From the Welsh Mabinogion (an oral tradition pre-dating the 12th and 13th centuries), to Geoffrey of Monmouth’s History of the Kings of Britain (early twelfth century), to Robert Wace’s Roman de Brut (c1155, providing the first mention of the round table and of Excalibur), to Layamon’s Brut (c.1190) —from one to the other the foundation is laid for Chretien de Troyes in his Perceval, the Legend of the Grail (late twelfth century). The medieval end of the line comes with Sir Thomas Malory (much more than a translator and transmitter), who in the fifteenth century gave us the best seller Le Mort d’Arthur.
Wace’s work remains the most exciting. Arthur encounters a giant, who has dealt Arthur a blow that shatters his shield, making Arthur “marvellously wroth.” Now he knows he must use guile, so he skips about, feinting, “till at the end the king smote him so fiercely with Excalibur that the blade clove to his brain, and he fell.” Layamon, though, is more faerie-influenced. “There Uther the king took Ygerne for queen. / Ygerne was with child but Uther the king, / All through Merlin’s wiles, ere she was wedded. / The time came that was chosen; then was Arthur born. / As soon as he came on earth fays took him. / They enchanted the child with magic strong: / They gave him the might to be the best of knights; /They gave him another thing, that he should be a mighty king . . . They gave to that royal child right good virtues . . . / This the fays gave him, and thus the child thrived.” Along the way is the quest for the Holy Grail.
Chretien’s gives us innumerable yarns, many from the Mabinogion, which includes another lion (from “The Lady of the Fountain”): “the lion had enough firewood to last three nights . . . and lo, the lion coming towards him with a fine big roebuck. And he slipped it in front of Owein.” Arthur himself is ubiquitous. So far, so mysterious: at first the Holy Grail is not definitely identified. It has within it a bleeding lance, it collects the blood from it, it provides food in abundance. Then along comes Malory, who in Le Mort D‘Arthur dramatizes it. There Jesus himself rises from a holy vessel. “‘This is,’ said He, ‘the holy dish wherein I ate the lamb on Sher-Thursday.’” Galahad, Percival and Bors must find it to heal the Maimed King, the very Fisher King beyond the Wasteland. “Then gave [Jesus] them His blessing and vanished away.” So the nature of that grail had been ambiguous.Now it is sacramental, an object directly pointing to Christ.
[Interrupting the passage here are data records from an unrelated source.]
(** C4.  The monitor values are the arguments of the occurrences of
    add-monitor and then of set-monitor that have exactly six arguments,
    each group in the order of the occurrences and each occurrence with
    its arguments in order; [getDouble] addresses these occurrences by
    their order within the option, which is the order in which they are
    written on the command line.  An occurrence without arguments or
    with another number of them leaves its error in the error list, and
    the occurrences after it are still processed; the two counters count
    all occurrences.  With set-monitor given twice with six arguments
    each, the two records come out in the order of the command line. *)
Theorem monitor_occurrences_flattened (argv : list string) :
  let o := Options_ctor argv in
  let r := NutConfOptions_ctor argv in
  monitors r =
    concat (List.filter six (occurrences o "add-monitor")) ++
    concat (List.filter six (occurrences o "set-monitor")) /\
  (forall opt order, getDouble o opt order = occurrences o opt !! order) /\
  (forall opt, occurrences o opt = written_double opt (tail argv)) /\
  (forall opt order args,
     is_monitor_opt opt = true -> getDouble o opt order = Some args ->
     six args = false -> In (monitor_error opt args) (m_errors r)) /\
  set_monitor_cnt r = length (occurrences o "set-monitor") /\
  add_monitor_cnt r = length (occurrences o "add-monitor") /\
  let r2 := NutConfOptions_ctor
              ["nutconf"; "--set-monitor"; "a"; "b"; "c"; "d"; "e"; "f";
               "--set-monitor"; "g"; "h"; "i"; "j"; "k"; "l"] in
  monitors r2 = ["a"; "b"; "c"; "d"; "e"; "f"; "g"; "h"; "i"; "j"; "k"; "l"] /\
  getMonitor r2 0 = Fields "a" "b" "c" "d" "e" "f" /\
  getMonitor r2 1 = Fields "g" "h" "i" "j" "k" "l" /\
  getMonitor r2 2 = RangeError "INTERNAL ERROR: monitors index overflow" /\
  valid r2 = true.
Proof.
  cbn zeta. pose proof (wf_Options_ctor argv) as Hwf.
  destruct (ctor_monitors argv) as [Hmon Herr]. cbn zeta in Hmon, Herr.
  rewrite !occurrences_wf by assumption.
  split; [exact Hmon|]. split; [|split; [|split]].
  - intros opt order. now rewrite occurrences_wf, getDouble_wf.
  - intros opt. apply occurrences_written.
  - intros opt order args Hopt Hget Hsix.
    rewrite getDouble_wf in Hget by assumption. unfold entries_of in Hget.
    apply list_lookup_fmap_Some in Hget as (e & -> & Hin%list_elem_of_lookup_2).
    apply list_elem_of_In, List.filter_In in Hin as [Hin Hkey].
    apply String.eqb_eq in Hkey. subst opt. now apply Herr.
  - destruct (ctor_counts argv) as (Hs & Ha & _). cbn zeta in Hs, Ha.
    rewrite !countDouble_wf in * by assumption.
    split; [exact Hs|]. split; [exact Ha|].
    repeat split; vm_compute; reflexivity.
Qed.

Lemma monitor_occurrences_flattened_witness :
  let argv := ["nutconf"; "--set-monitor"; "a"; "b"; "c";
               "--set-monitor"; "g"; "h"; "i"; "j"; "k"; "l"] in
  (is_monitor_opt "set-monitor" = true /\
   getDouble (Options_ctor argv) "set-monitor" 0 = Some ["a"; "b"; "c"] /\
   six ["a"; "b"; "c"] = false) /\
  In "--set-monitor option requires exactly 6 arguments"
     (m_errors (NutConfOptions_ctor argv)).
Proof.
  cbv zeta.
  assert (is_monitor_opt "set-monitor" = true) as Hopt by reflexivity.
  assert (getDouble (Options_ctor ["nutconf"; "--set-monitor"; "a"; "b"; "c";
                                   "--set-monitor"; "g"; "h"; "i"; "j"; "k"; "l"])
            "set-monitor" 0 = Some ["a"; "b"; "c"]) as Hget by (vm_compute; reflexivity).
  assert (six ["a"; "b"; "c"] = false) as Hsix by reflexivity.
  split; [now repeat split|].
  destruct (monitor_occurrences_flattened
              ["nutconf"; "--set-monitor"; "a"; "b"; "c";
               "--set-monitor"; "g"; "h"; "i"; "j"; "k"; "l"])
    as (_ & _ & _ & Herr & _).
  exact (Herr "set-monitor" 0 ["a"; "b"; "c"] Hopt Hget Hsix).
Defined.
Much earlier the grail had currency in pagan cults, as a source of the food of life; that is, as an object that does not point to anything but is mysterious in providing abundance. In her The Quest of the Holy Grail (1913), Jesse Weston reminds us that the Grail is many things with very many powers (of healing and fertility, for example, and at first not at all holy). Quoting, she records, “for of wood was it not, nor of any kind of metal nor of stone was it wrought, neither of horn, nor of bone.”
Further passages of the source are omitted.